EXERCISE DETAILS:
Please state the number of lines in the records below that contain the string "object", and nothing further.
+--
(** * Taste of Weather: the session state machine and the three service wrappers

    A shallow embedding of [src/App.tsx], [src/services/geminiService.ts] and
    the type declarations of the repository.  The hosted generative model,
    the browser's geolocation service and the script engine's built-ins are
    the environment: what they answer is an input of the functions below. *)

From Stdlib Require Import ZArith NArith QArith Qround List Bool Lia.
From Stdlib Require Import Strings.String Strings.Ascii DecimalString.
From stdpp Require Import gmap.
Import ListNotations.

(* ===================================================================== *)
(** ** The script engine: values, strings, completions                     *)
(* ===================================================================== *)

Module JS.

(** A string is a sequence of UTF-16 code units. *)
Definition jsstring := list N.

(** Source literals are written in this file as UTF-8; [js] decodes one into
    its code units (a code point beyond U+FFFF becomes a surrogate pair). *)
Fixpoint utf16_of_utf8 (bs : list N) : jsstring :=
  match bs with
  | [] => []
  | b0 :: t0 =>
    if (b0 <? 128)%N then b0 :: utf16_of_utf8 t0 else
    match t0 with
    | [] => [b0]
    | b1 :: t1 =>
      if (b0 <? 224)%N then ((b0 mod 32) * 64 + b1 mod 64)%N :: utf16_of_utf8 t1 else
      match t1 with
      | [] => [b0; b1]
      | b2 :: t2 =>
        if (b0 <? 240)%N
        then ((b0 mod 16) * 4096 + (b1 mod 64) * 64 + b2 mod 64)%N :: utf16_of_utf8 t2
        else
        match t2 with
        | [] => [b0; b1; b2]
        | b3 :: t3 =>
          let cp := ((b0 mod 8) * 262144 + (b1 mod 64) * 4096
                     + (b2 mod 64) * 64 + b3 mod 64 - 65536)%N in
          (55296 + cp / 1024)%N :: (56320 + cp mod 1024)%N :: utf16_of_utf8 t3
        end
      end
    end
  end.

Definition js (s : string) : jsstring :=
  utf16_of_utf8 (List.map N_of_ascii (list_ascii_of_string s)).

Fixpoint jsstring_eqb (a b : jsstring) : bool :=
  match a, b with
  | [], [] => true
  | x :: a', y :: b' => (x =? y)%N && jsstring_eqb a' b'
  | _, _ => false
  end.

(** Values as the program meets them: what [JSON.parse] builds, plus
    [undefined], which a property read yields for a missing key.  A finite
    number is the rational it denotes (every finite double is one); [VInf]
    is [Infinity] or [-Infinity], which [JSON.parse] gives for a literal
    beyond the range of a double. *)
#[local] Unset Elimination Schemes.
Inductive value :=
| VUndefined
| VNull
| VBool (b : bool)
| VNum (q : Q)
| VInf (negative : bool)
| VStr (s : jsstring)
| VArr (elements : list value)
| VObj (props : list (jsstring * value)).
#[local] Set Elimination Schemes.

(** An object is its list of own enumerable properties. *)
Definition object := list (jsstring * value).
Lemma subscription_streams_at bs ps es (bp pp ep churn : list F) N i :
  List.length bs = N -> List.length ps = N -> List.length es = N ->
  List.length bp = N -> List.length pp = N -> List.length ep = N ->
  List.length churn = N -> (i < N)%nat ->
  let s := subscription_streams bs ps es bp pp ep churn in
  let retention := of_int 1 - at_ churn i in
  at_ (basic s) i = of_int (nth i bs 0%Z) * at_ bp i * retention /\
  at_ (pro s) i = of_int (nth i ps 0%Z) * at_ pp i * retention /\
  at_ (enterprise s) i = of_int (nth i es 0%Z) * at_ ep i * retention /\
  at_ (total_subscription s) i =
    at_ (basic s) i + at_ (pro s) i + at_ (enterprise s) i /\
  at_ (sub_total_subscribers s) i =
    of_int (wrap_int64 (wrap_int64 (nth i bs 0 + nth i ps 0) + nth i es 0)%Z)
    * retention.
Proof.
  intros Hbs Hps Hes Hbp Hpp Hep Hch Hi. simpl.
  unfold vadd, vmul, vimul, viadd, vrsub, at_.
  assert (Hr : List.length (map (fun x => of_int 1 - x) churn) = N)
    by now rewrite length_map.
  assert (Hb : List.length (vmap2 (fun k x => of_int k * x) bs bp) = N)
    by now apply len_vmap2.
  assert (Hp : List.length (vmap2 (fun k x => of_int k * x) ps pp) = N)
    by now apply len_vmap2.
  assert (He : List.length (vmap2 (fun k x => of_int k * x) es ep) = N)
    by now apply len_vmap2.
  assert (Hs1 : List.length (vmap2 (fun x y => wrap_int64 (x + y)%Z) bs ps) = N)
    by now apply len_vmap2.
  assert (Hs2 : List.length (vmap2 (fun x y => wrap_int64 (x + y)%Z)
                    (vmap2 (fun x y => wrap_int64 (x + y)%Z) bs ps) es) = N)
    by now apply len_vmap2.
  assert (Hbr : List.length (vmap2 fmul (vmap2 (fun k x => of_int k * x) bs bp)
                               (map (fun x => of_int 1 - x) churn)) = N)
    by now apply len_vmap2.
  assert (Hpr : List.length (vmap2 fmul (vmap2 (fun k x => of_int k * x) ps pp)
                               (map (fun x => of_int 1 - x) churn)) = N)
    by now apply len_vmap2.
  assert (Her : List.length (vmap2 fmul (vmap2 (fun k x => of_int k * x) es ep)
                               (map (fun x => of_int 1 - x) churn)) = N)
    by now apply len_vmap2.
  assert (Hbp2 : List.length (vmap2 fadd
                    (vmap2 fmul (vmap2 (fun k x => of_int k * x) bs bp)
                       (map (fun x => of_int 1 - x) churn))
                    (vmap2 fmul (vmap2 (fun k x => of_int k * x) ps pp)
                       (map (fun x => of_int 1 - x) churn))) = N)
    by now apply len_vmap2.
  repeat split.
  - rewrite (nth_vmap2 fmul fnan fnan) by lia.
    rewrite (nth_vmap2 (fun k x => of_int k * x) 0%Z fnan) by lia.
    rewrite (nth_map' (fun x => of_int 1 - x) fnan) by lia. reflexivity.
  - rewrite (nth_vmap2 fmul fnan fnan) by lia.
    rewrite (nth_vmap2 (fun k x => of_int k * x) 0%Z fnan) by lia.
    rewrite (nth_map' (fun x => of_int 1 - x) fnan) by lia. reflexivity.
  - rewrite (nth_vmap2 fmul fnan fnan) by lia.
    rewrite (nth_vmap2 (fun k x => of_int k * x) 0%Z fnan) by lia.
    rewrite (nth_map' (fun x => of_int 1 - x) fnan) by lia. reflexivity.
  - rewrite (nth_vmap2 fadd fnan fnan) by lia.
    rewrite (nth_vmap2 fadd fnan fnan) by lia. reflexivity.
  - rewrite (nth_vmap2 (fun k x => of_int k * x) 0%Z fnan) by lia.
    rewrite (nth_vmap2 (fun x y => wrap_int64 (x + y)%Z) 0%Z 0%Z) by lia.
    rewrite (nth_vmap2 (fun x y => wrap_int64 (x + y)%Z) 0%Z 0%Z) by lia.
    rewrite (nth_map' (fun x => of_int 1 - x) fnan) by lia. reflexivity.
Qed.

(** In every trial the three tier revenues and the subscriber total
    are scaled by one and the same retention factor [1 - churn]: a
    single churn draw per trial, applied unclamped. *)
Theorem subscription_shares_one_churn (w : World) s w' :
  simulate_subscription_revenue w = (inr s, w') ->
  let p := params (self w) in
  let N := Z.to_nat (n_simulations (self w)) in
  exists bs ps es bp pp ep churn,
    integer_sample (basic_subscribers p) N bs /\
    integer_sample (pro_subscribers p) N ps /\
    integer_sample (enterprise_subscribers p) N es /\
    uniform_sample (basic_price p) N bp /\
    uniform_sample (pro_price p) N pp /\
    uniform_sample (enterprise_price p) N ep /\
    uniform_sample (churn_rate p) N churn /\
    forall i, (i < N)%nat ->
      let retention := of_int 1 - at_ churn i in
      at_ (basic s) i = of_int (nth i bs 0%Z) * at_ bp i * retention /\
      at_ (pro s) i = of_int (nth i ps 0%Z) * at_ pp i * retention /\
      at_ (enterprise s) i = of_int (nth i es 0%Z) * at_ ep i * retention /\
      at_ (total_subscription s) i =
        at_ (basic s) i + at_ (pro s) i + at_ (enterprise s) i /\
      at_ (sub_total_subscribers s) i =
        of_int (wrap_int64 (wrap_int64 (nth i bs 0 + nth i ps 0) + nth i es 0)%Z)
        * retention.
Proof.
  intros H p N. apply simulate_subscription_revenue_inr in H as (_ & _ & Hs & _).
  destruct Hs as (bs & ps & es & bp & pp & ep & churn
                  & H1 & H2 & H3 & H4 & H5 & H6 & H7 & ->).
  exists bs, ps, es, bp, pp, ep, churn. repeat (split; [assumption|]).
  intros i Hi.
  apply subscription_streams_at with (N := N); auto;
    first [ eapply integer_sample_length; eassumption
          | eapply uniform_sample_length; eassumption ].
Qed.

End Subscription.

Lemma subscription_shares_one_churn_witness :
  let p := params (self demo_world) in
  let N := Z.to_nat (n_simulations (self demo_world)) in
  let s := demo_subscription in
  exists bs ps es bp pp ep churn,
    integer_sample (basic_subscribers p) N bs /\
    integer_sample (pro_subscribers p) N ps /\
    integer_sample (enterprise_subscribers p) N es /\
    uniform_sample (basic_price p) N bp /\
    uniform_sample (pro_price p) N pp /\
    uniform_sample (enterprise_price p) N ep /\
    uniform_sample (churn_rate p) N churn /\
    forall i, (i < N)%nat ->
      let retention := fsub (of_int 1) (at_ churn i) in
      at_ (basic s) i = fmul (fmul (of_int (nth i bs 0%Z)) (at_ bp i)) retention /\
      at_ (pro s) i = fmul (fmul (of_int (nth i ps 0%Z)) (at_ pp i)) retention /\
      at_ (enterprise s) i = fmul (fmul (of_int (nth i es 0%Z)) (at_ ep i)) retention /\
      at_ (total_subscription s) i =
        fadd (fadd (at_ (basic s) i) (at_ (pro s) i)) (at_ (enterprise s) i) /\
      at_ (sub_total_subscribers s) i =
        fmul (of_int (wrap_int64 (wrap_int64 (nth i bs 0 + nth i ps 0) + nth i es 0)%Z))
             retention.
Proof.
  apply subscription_shares_one_churn
    with (w := demo_world) (w' := snd (simulate_subscription_revenue demo_world)).
  apply method_returns. vm_compute. reflexivity.
Defined.

(** ** The churn bound, in real arithmetic *)

Section ChurnBound.
Context {G : Generator R}.
Local Open Scope R_scope.


End ChurnBound.



(** ** Market adjustment *)

Section Market.
Context {F : Type} {NF : Num F} {G : Generator F}.
Local Open Scope num_scope.

Lemma sports_composite_at (b1 b2 b3 b4 : list F) N i :
  List.length b1 = N -> List.length b2 = N -> List.length b3 = N ->
  List.length b4 = N -> (i < N)%nat ->
  List.length (sports_composite b1 b2 b3 b4) = N /\
  at_ (sports_composite b1 b2 b3 b4) i =
    at_ b1 i * w_baseball + at_ b2 i * w_football + at_ b3 i * w_basketball
    + at_ b4 i * w_track.
Proof.
  intros H1 H2 H3 H4 Hi. unfold sports_composite, vadd, vscale.
  assert (L1 : List.length (map (fun x => x * w_baseball) b1) = N) by now apply len_map.
  assert (L2 : List.length (map (fun x => x * w_football) b2) = N) by now apply len_map.
  assert (L3 : List.length (map (fun x => x * w_basketball) b3) = N) by now apply len_map.
  assert (L4 : List.length (map (fun x => x * w_track) b4) = N) by now apply len_map.
  assert (L12 : List.length (vmap2 fadd (map (fun x => x * w_baseball) b1)
                               (map (fun x => x * w_football) b2)) = N)
    by now apply len_vmap2.
  assert (L123 : List.length (vmap2 fadd
                    (vmap2 fadd (map (fun x => x * w_baseball) b1)
                       (map (fun x => x * w_football) b2))
                    (map (fun x => x * w_basketball) b3)) = N)
    by now apply len_vmap2.
  split; [now apply len_vmap2|].
  rewrite !at_vmap2 by lia. rewrite !at_map by lia. reflexivity.
Qed.

Lemma market_adjust_at (base se gr ef sf : list F) N i :
  List.length base = N -> List.length se = N -> List.length gr = N ->
  List.length ef = N -> List.length sf = N -> (i < N)%nat ->
  at_ (market_adjust base se gr ef sf) i =
    at_ base i * at_ se i * at_ gr i * at_ ef i * at_ sf i.
Proof.
  intros H0 H1 H2 H3 H4 Hi. unfold market_adjust, vmul.
  assert (L1 : List.length (vmap2 fmul base se) = N) by now apply len_vmap2.
  assert (L2 : List.length (vmap2 fmul (vmap2 fmul base se) gr) = N)
    by now apply len_vmap2.
  assert (L3 : List.length (vmap2 fmul (vmap2 fmul (vmap2 fmul base se) gr) ef) = N)
    by now apply len_vmap2.
  rewrite !at_vmap2 by lia. reflexivity.
Qed.

(** In a returned table, gross revenue is the sum of the four stream
    columns, and adjusted revenue is gross revenue times the trial's
    seasonality, growth and efficiency samples and the sport composite
    0.35 baseball + 0.30 football + 0.25 basketball + 0.10 track, all
    drawn for that run from the ranges of the parameter set. *)
Theorem adjusted_revenue_formula (w : World) t w' :
  run_simulation w = (inr t, w') ->
  let p := params (self w) in
  let N := Z.to_nat (n_simulations (self w)) in
  exists se gr ef b1 b2 b3 b4,
    uniform_sample (seasonality_factor p) N se /\
    uniform_sample (market_growth_rate p) N gr /\
    uniform_sample (platform_efficiency p) N ef /\
    uniform_sample (baseball_impact p) N b1 /\
    uniform_sample (football_impact p) N b2 /\
    uniform_sample (basketball_impact p) N b3 /\
    uniform_sample (track_field_impact p) N b4 /\
    forall i, (i < N)%nat ->
      at_ (gross_revenue t) i =
        at_ (subscription_revenue t) i + at_ (api_revenue t) i
        + at_ (project_revenue t) i + at_ (licensing_revenue t) i /\
      at_ (adjusted_revenue t) i =
        at_ (gross_revenue t) i * at_ se i * at_ gr i * at_ ef i
        * (at_ b1 i * w_baseball + at_ b2 i * w_football
           + at_ b3 i * w_basketball + at_ b4 i * w_track).
Proof.
  intros H p N. apply run_simulation_inr in H as (_ & Ht & _).
  fold p N in Ht. pose proof (table_of_rows Ht) as Hr. unfold rows in Hr.
  destruct Ht as (s & a & pr & l & adj & c & _ & _ & _ & _ & Hm & _ & ->).
  destruct Hm as (se & gr & ef & b1 & b2 & b3 & b4
                  & S1 & S2 & S3 & S4 & S5 & S6 & S7 & ->).
  exists se, gr, ef, b1, b2, b3, b4. repeat (split; [assumption|]).
  simpl in Hr. decompose [and] Hr. clear Hr.
  intros i Hi. simpl.
  pose proof (uniform_sample_length S1). pose proof (uniform_sample_length S2).
  pose proof (uniform_sample_length S3). pose proof (uniform_sample_length S4).
  pose proof (uniform_sample_length S5). pose proof (uniform_sample_length S6).
  pose proof (uniform_sample_length S7).
  destruct (@sports_composite_at b1 b2 b3 b4 N i) as [Lc Ec]; auto.
  split.
  - unfold total_revenue_of, vadd.
    assert (La : List.length (vmap2 fadd (total_subscription s) (total_api a)) = N)
      by now apply len_vmap2.
    assert (Lb : List.length (vmap2 fadd
                    (vmap2 fadd (total_subscription s) (total_api a))
                    (total_projects pr)) = N) by now apply len_vmap2.
    rewrite !at_vmap2 by lia. reflexivity.
  - rewrite market_adjust_at with (N := N) by assumption.
    rewrite Ec. reflexivity.
Qed.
+--
TASK SOLUTION:
2